Lemma start_current v : is_cmd v cmd ->
  owp (js320_cal_handle_cmd prefix now "h/cal/!cmd" v) s (fun b s' rr => b = true /\ s' = started s cmd /\ rr = disabled prefix).
Proof.
  intros [Ht Hsz (m & Em & Ecm) _]. unfold js320_cal_handle_cmd. change (0 <=? save_index "h/cal/!cmd") with false. cbv zeta. cbv iota.
  change (negb (String.eqb "h/cal/!cmd" "h/cal/!cmd")) with false. cbv iota. apply owp_bind, owp_get. rewrite bool_decide_eq_true_2 by done. cbn [negb].
  rewrite Ht. change (JSDRV_UNION_BIN =? JSDRV_UNION_BIN) with true. simpl_cmp. cbn [negb orb]. apply owp_bind, (owp_lift _ m); [done|].
  apply owp_bind, (owp_lift _ cmd); [done|]. apply owp_bind. unfold cal_start. apply owp_bind, owp_modify, owp_bind, owp_modify. rewrite Hop. cbv zeta.
  change (JSDRV_CAL_OP_CURRENT_OFFSET =? JSDRV_CAL_OP_SLOT_READ) with false. change (JSDRV_CAL_OP_CURRENT_OFFSET =? JSDRV_CAL_OP_SLOT_COPY) with false.
  change (JSDRV_CAL_OP_CURRENT_OFFSET =? JSDRV_CAL_OP_CURRENT_OFFSET) with true. cbn [orb]. cbv iota.
  apply owp_bind, owp_modify, owp_bind, owp_disable; [done|]. apply owp_bind, owp_modify, owp_bind, owp_status; [done|]. apply owp_call; [done|].
  apply owp_ret. split; [done|]. split; [|by rewrite !app_nil_r]. unfold started. by rewrite Hop.
Qed.

Abbreviation s0 := (started s cmd).
Abbreviation base := (24 * 65536).

Lemma started_held : held s0 s0.
Proof. by split. Qed.

(** The settle time is over: the active record is read. *)
Lemma disable_over : exists c1 s1, turns prefix now adc 1 (mk_cfg 0 f [] s0) = Ok (c1, []) /\ reading s0 f base (ca_record s) 0 0 c1 s1.
Proof.
  set (s1 := sent_op (set_page (set_base (set_state s0 CAL_READ) base) 0 FLASH_PAGES_PER_RECORD)).
  assert (owp (cal_step prefix C_timeout) s0 (fun _ s' rr => s' = s1 /\ rr = [RMem (mem_cmd s' MB_STDMSG_MEM_OP_READ MEM_OP_TIMEOUT_MS (base + 0 * 256) 256 [])])) as Hw.
  { cbn [cal_step]. apply owp_bind, owp_get. change (ca_state s0) with CAL_DISABLE_SETTLE. cbv iota. apply owp_bind, owp_modify, owp_bind, (owp_lift _ base); [done|].
    apply owp_bind, owp_modify, owp_bind, owp_status; [done|]. apply (owp_read_page base 0); try done. apply writable_slots. left. }
  destruct (advance_owp 0 f [] _ _ _ Hw) as (s' & rr & [-> ->] & E). eexists _, s1. split; [apply turns_one; exact E|].
  by split.
Qed.

(** The last page: the record is valid and the sweep starts. *)
Lemma sweep_starts c1 s1 : reading s0 f base (ca_record s) 3 0 c1 s1 -> cal_validate (rec_of f base) = Ok 0 ->
  exists c2 s2, turns prefix now adc 1 c1 = Ok (c2, []) /\ settled s0 f (rec_of f base) (0, 0) 0 0 c2 s2.
Proof.
  intros Hr Hval. pose proof Hr as [Hh Hst1 [Ep Ec] Eb Er Hs _]. pose proof Hh as [Hd1 Hrun _ _ _]. pose proof (ok_record _ Hb) as Hl.
  assert (base ∈ slots) as Hin by (apply writable_slots; left).
  assert (read_upto f base (ca_record s) (3 + 1) = rec_of f base) as Efull.
  { unfold read_upto. change (Z.to_nat (256 * (3 + 1))) with 1024%nat. rewrite (drop_ge (ca_record s)) by lia. rewrite app_nil_r. apply take_ge.
    pose proof (len_flash_read f base 1024 ltac:(lia)) as L. unfold rec_of, len in *. lia. }
  destruct (turn_read prefix now adc s0 f base (ca_record s) 3 0 c1 s1 (fun s' rr => rr = [] /\ held s0 s' /\ ca_state s' = CAL_SWEEP_SETTLE /\ ca_record s' = rec_of f base
    /\ (sw_i_select (ca_sweep s'), sw_i_mux (ca_sweep s')) = (0, 0) /\ sw_pass (ca_sweep s') = 0) Hr Hin) as (s2 & rr & (-> & Hh' & Hst' & Er' & Ept' & Ep') & E); [lia| |].
  - eapply owp_read_done; [exact Hr|lia|done|]. cbv zeta. change (3 + 1 <? 4) with false. cbv iota. rewrite Efull.
    change (ca_run (page_read s1 (rec_of f base) 3)) with (ca_run s1). rewrite Hrun. cbn [started ca_run set_state set_prior set_stream set_cmd_id set_run set_flash cr_op]. rewrite Hop.
    change (JSDRV_CAL_OP_CURRENT_OFFSET =? JSDRV_CAL_OP_SLOT_READ) with false. change (JSDRV_CAL_OP_CURRENT_OFFSET =? JSDRV_CAL_OP_SLOT_COPY) with false.
    change (JSDRV_CAL_OP_CURRENT_OFFSET =? JSDRV_CAL_OP_CURRENT_OFFSET) with true. cbv iota. apply owp_bind, owp_get, owp_bind, (owp_lift _ 0); [exact Hval|].
    cbn [Z.eqb negb]. apply owp_bind, owp_to_device; [done|done|]. apply owp_bind. unfold cal_stream_setup. apply owp_bind, owp_modify, owp_bind, owp_call; [done|].
    apply owp_bind, owp_to_device; [done|done|]. apply owp_bind, owp_to_device; [done|done|]. apply owp_bind, owp_call; [done|]. apply owp_to_device; [done|done|].
    apply owp_bind, owp_modify, owp_bind, owp_status; [done|]. apply owp_point_start; [done|]. split; [done|]. split; [|done]. by destruct Hh.
  - eexists _, s2. split; [exact E|]. by split.
Qed.
End Current.

Lemma validate_magic r : cal_validate r = Ok 0 -> take 16 r = CAL_HEADER_MAGIC.
Proof.
  unfold cal_validate. intros H. apply res_bind_Ok in H as (same & E & H). unfold mem_eq in E. destruct (_ && _); [|done]. injection E as <-.
  case_bool_decide as Hm; [exact Hm|]. done.
Qed.


(** ** Example *)

Definition ex_cal : js320_cal_s := set_dev js320_cal_alloc true.

(** A stream message with one sample. *)
Definition ex_msg (x : Z) : list Z := [1] ++ replicate 18 0 ++ [32] ++ le 4 1 ++ replicate 32 0 ++ le 4 (u32 x).
Definition ex_adc (k : nat) : list (Z * jsdrv_union_s) :=
  [(1, Js320Cal.jsdrv_union_bin (ex_msg (-5))); (0, Js320Cal.jsdrv_union_bin (ex_msg (Z.of_nat k)))].

Definition ex_record : list Z := match cal_stamp_signature_and_check 0 (CAL_HEADER_MAGIC ++ replicate 1008 0) with Ok r => r | Fault _ => [] end.
Definition ex_flash : flash_mem := fun a => nth (Z.to_nat (a - 24 * 65536)) ex_record 0xFF.

Lemma ex_valid : cal_validate (rec_of ex_flash (24 * 65536)) = Ok 0.
Proof. vm_compute. reflexivity. Qed.

Lemma ex_msg_ok slot x : slot = 0 \/ slot = 1 -> adc_msg_ok slot (Js320Cal.jsdrv_union_bin (ex_msg x)) (ex_msg x).
Proof.
  intros Hs. split; try done. split; [done|]. intros c Hc. change (sig_element_count (ex_msg x)) with (Ok 1 : res Z) in Hc. injection Hc as <-. done.
Qed.

Lemma ex_supplied k : supplied ex_adc 1 k.
Proof.
  split; [|split; [done|done]]. apply List.Forall_cons; [eexists; apply ex_msg_ok; lia|]. apply List.Forall_cons; [eexists; apply ex_msg_ok; lia|]. apply List.Forall_nil.
Qed.

Definition ex_command : jsdrv_cal_cmd_s := mk_cmd 77 JSDRV_CAL_OP_CURRENT_OFFSET 0 0 1.
Definition ex_value : jsdrv_union_s := ex_cmd 77 JSDRV_CAL_OP_CURRENT_OFFSET 0 0 1.


(** What that run measures at the first point, first channel, and at the last point, third channel. *)
Example ex_means : point_mean ex_adc 1 0 0 = 0 /\ point_mean ex_adc 1 1 0 = -5 /\ point_mean ex_adc 1 2 20 = 41.
Proof. by vm_compute. Qed.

> _What this task involves_
Wherever the word "intros" occurs in the data above, copy the line it sits in.

> _Response area_
  intros [Ht Hsz (m & Em & Ecm) _]. unfold js320_cal_handle_cmd. change (0 <=? save_index "h/cal/!cmd") with false. cbv zeta. cbv iota.
  intros Hr Hval. pose proof Hr as [Hh Hst1 [Ep Ec] Eb Er Hs _]. pose proof Hh as [Hd1 Hrun _ _ _]. pose proof (ok_record _ Hb) as Hl.
  unfold cal_validate. intros H. apply res_bind_Ok in H as (same & E & H). unfold mem_eq in E. destruct (_ && _); [|done]. injection E as <-.
  intros Hs. split; try done. split; [done|]. intros c Hc. change (sig_element_count (ex_msg x)) with (Ok 1 : res Z) in Hc. injection Hc as <-. done.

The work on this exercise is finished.